Linking Convolutional Neural Networks with Graph Convolutional Networks: Application in Pulmonary Artery-Vein Separation

Abstract

Graph Convolutional Networks (GCNs) are a novel and powerful method for dealing with non-Euclidean data, while Convolutional Neural Networks (CNNs) can learn features from Euclidean data such as images. In this work, we propose a novel method to combine CNNs with GCNs (CNN-GCN), that can consider both Euclidean and non-Euclidean features and can be trained end-to-end. We applied this method to separate the pulmonary vascular trees into arteries and veins (A/V). Chest CT scans were pre-processed by vessel segmentation and skeletonization, from which a graph was constructed: voxels on the skeletons resulting in a vertex set and their connections in an adjacency matrix. 3D patches centered around each vertex were extracted from the CT scans, oriented perpendicularly to the vessel.
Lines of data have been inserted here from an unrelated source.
(** A body entered during a dispatch is the body of a handle whose call
    the loop issued, or of a callback wrapped in such a handle. *)

Lemma loop_called_sub fuel ev i st c' :
  let st' := final (dispatch_loop fuel ev i st) in
  c' ∈ called (observed st st') →
  ∃ j c, (j, c) ∈ scheduled (observed st st')
         ∧ (c' = c ∨ wrapped_in c' c = true).
Proof.
  simpl. revert i st. induction fuel as [|fuel IH]; intros i st; simpl.
  { unfold observed. rewrite drop_all. by intros ?%elem_of_nil. }
  destruct (callbacks st !! i) as [[c|]|] eqn:Hi; [|by apply IH|].
  2:{ unfold observed. rewrite drop_all. by intros ?%elem_of_nil. }
  set (s0 := log (Scheduled i c ev) st).
  destruct (call_called_sub c ev s0) as (more & Htr & Hs & Hsub).
  destruct (async_call_frame c ev s0)
    as (_ & _ & _ & _ & _ & _ & _ & Ht & _).
  assert (trace (async_call c ev s0) = trace st ++ Scheduled i c ev :: more)
    as Ht1.
  { rewrite Ht, Htr. simpl. by rewrite <-app_assoc. }
  destruct (stopped _ _); simpl.
  - rewrite (observed_app _ _ _ Ht1).
    unfold scheduled, called. csimpl. fold (scheduled more) (called more).
    rewrite Hs. intros Hin. exists i, c. split; [|by apply Hsub].
    by apply list_elem_of_singleton.
  - specialize (IH (S i) (async_call c ev s0)).
    destruct (loop_observations fuel ev (S i) (async_call c ev s0))
      as (obs & Htr' & _).
    rewrite (observed_app _ _ _ Htr') in IH.
    rewrite Ht1, <-app_assoc in Htr'. rewrite (observed_app _ _ _ Htr').
    unfold scheduled, called. csimpl.
    fold (scheduled (more ++ obs)) (called (more ++ obs)).
    rewrite scheduled_app, called_app, Hs. simpl.
    intros [Hin|Hin]%elem_of_app.
    + exists i, c. split; [|by apply Hsub]. apply elem_of_cons. by left.
    + destruct (IH Hin) as (j & c0 & Hj & Hc0). exists j, c0.
      split; [|done]. apply elem_of_cons. by right.
Qed.

Lemma inert_wrapped_in c h ev :
  inert c ev = true → wrapped_in h c = true → ∃ n, c = OnceWrapper n h.
Proof.
  destruct c as [f|n inner|p]; simpl; [done| |done].
  intros Hp Hw. destruct inner as [f|m inner|p]; try done; simpl in Hw;
    rewrite orb_false_r in Hw; apply bool_decide_eq_true in Hw; subst;
    by exists n.
Qed.

(** X6.  [once(h)] with inert handles registered: when [h] does not throw
    in the first dispatch, that dispatch enters [h] and the wrapper leaves
    the registry; the second dispatch does not issue the call of the
    wrapper, and, unless [h] is also registered directly or through another
    [once], it does not enter [h] at all. *)

Theorem once_runs_callback_once fuel x1 x2 st n h :
  let ev1 := dispatch_event x1 st in
  let ev2 := {| data := x2; event_last := Some x1;
                stopPropagation := S (dispatches st) |} in
  NoDup (registry st) →
  Forall (λ c, inert c ev1 = true ∧ inert c ev2 = true) (registry st) →
  length (callbacks st) < fuel →
  OnceWrapper n h ∈ registry st →
  thrown_by h ev1 = None →
  ∃ st1 st2,
    dispatch fuel x1 st = Returned st1 ∧
    h ∈ called (observed st st1) ∧
    (OnceWrapper n h ∉ registry st1) ∧
    dispatch fuel x2 st1 = Returned st2 ∧
    (∀ j, (j, OnceWrapper n h) ∉ scheduled (observed st1 st2)) ∧
    (h ∉ registry st → (∀ m, m ≠ n → OnceWrapper m h ∉ registry st) →
     h ∉ called (observed st1 st2)).
Proof.
  simpl. intros Hnd Hin Hfuel Hw Hn.
  destruct (dispatch_inert fuel x1 st Hnd) as (st1 & Hd1 & Hcb1 & Hsc1 & _);
    [by eapply Forall_impl; [exact Hin|]; intros ? []|done|].
  destruct (dispatch_frame fuel x1 st) as [Hl1 Hn1].
  rewrite Hd1 in Hl1, Hn1. simpl in Hl1, Hn1.
  assert (OnceWrapper n h ∉ registry st1) as Hw1.
  { unfold registry. rewrite live_elem, Hcb1, sweep_elem, Hn. tauto. }
  assert (∀ c, c ∈ registry st1 → c ∈ registry st) as Hsub.
  { intros c. unfold registry. rewrite Hcb1. apply sweep_sub. }
  assert (NoDup (registry st1)) as Hnd1.
  { pose proof (loop_NoDup fuel (dispatch_event x1 st) 0
      (fresh_dispatch (set_last (Some x1) st)) Hnd) as H.
    fold (dispatch fuel x1 st) in H. by rewrite Hd1 in H. }
  assert (dispatch_event x2 st1
          = {| data := x2; event_last := Some x1;
               stopPropagation := S (dispatches st) |}) as Hev.
  { unfold dispatch_event. by rewrite Hl1, Hn1. }
  destruct (dispatch_inert fuel x2 st1 Hnd1) as (st2 & Hd2 & _ & Hsc2 & _).
  { rewrite Hev. apply Forall_forall. intros c Hc.
    rewrite Forall_forall in Hin. by apply Hin, Hsub. }
  { by rewrite Hcb1, sweep_length. }
  assert (∀ j c, (j, c) ∈ scheduled (observed st1 st2) → c ∈ registry st1)
    as Hreg2.
  { intros j c Hj. rewrite Hsc2 in Hj. unfold registry.
    rewrite <-(live_slots 0). apply list_elem_of_fmap. by exists (j, c). }
  exists st1, st2. split_and!; [done| |done|done| |].
  - destruct (slots_elem _ 0 _ Hw) as [j Hj]. rewrite <-Hsc1 in Hj.
    pose proof (loop_called fuel (dispatch_event x1 st) 0
      (fresh_dispatch (set_last (Some x1) st)) j (OnceWrapper n h)) as Hc.
    simpl in Hc. fold (dispatch fuel x1 st) in Hc. rewrite Hd1 in Hc.
    by eapply (proj2 (Hc Hj)).
  - intros j Hj. by apply Hw1, (Hreg2 j).
  - intros Hh Hother Hcalled.
    pose proof (loop_called_sub fuel (dispatch_event x2 st1) 0
      (fresh_dispatch (set_last (Some x2) st1)) h) as Hc.
    simpl in Hc. fold (dispatch fuel x2 st1) in Hc. rewrite Hd2 in Hc.
    destruct (Hc Hcalled) as (j & c & Hj & [Heq|Hwr]).
    + subst c. by apply Hh, Hsub, (Hreg2 j).
    + pose proof (Hreg2 j c Hj) as Hc1.
      rewrite Forall_forall in Hin.
      destruct (Hin c (Hsub c Hc1)) as [Hi1 _].
      destruct (inert_wrapped_in c h _ Hi1 Hwr) as [m ->].
      destruct (decide (m = n)) as [->|Hne]; [done|].
      by apply (Hother m Hne), Hsub.
Qed.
The proposed CNN-GCN classifier was trained and applied on the constructed vessel graphs, where each node is then labeled as artery or vein. The proposed method was trained and validated on data from one hospital (11 patient, 22 lungs), and tested on independent data from a different hospital (10 patients, 10 lungs). A baseline CNN method and human observer performance were used for comparison. The CNN-GCN method obtained a median accuracy of 0.773 (0.738) in the validation (test) set, compared to a median accuracy of 0.817 by the observers, and 0.727 (0.693) by the CNN. In conclusion, the proposed CNN-GCN method combines local image information with graph connectivity information, improving pulmonary A/V separation over a baseline CNN method, approaching the performance of human observers.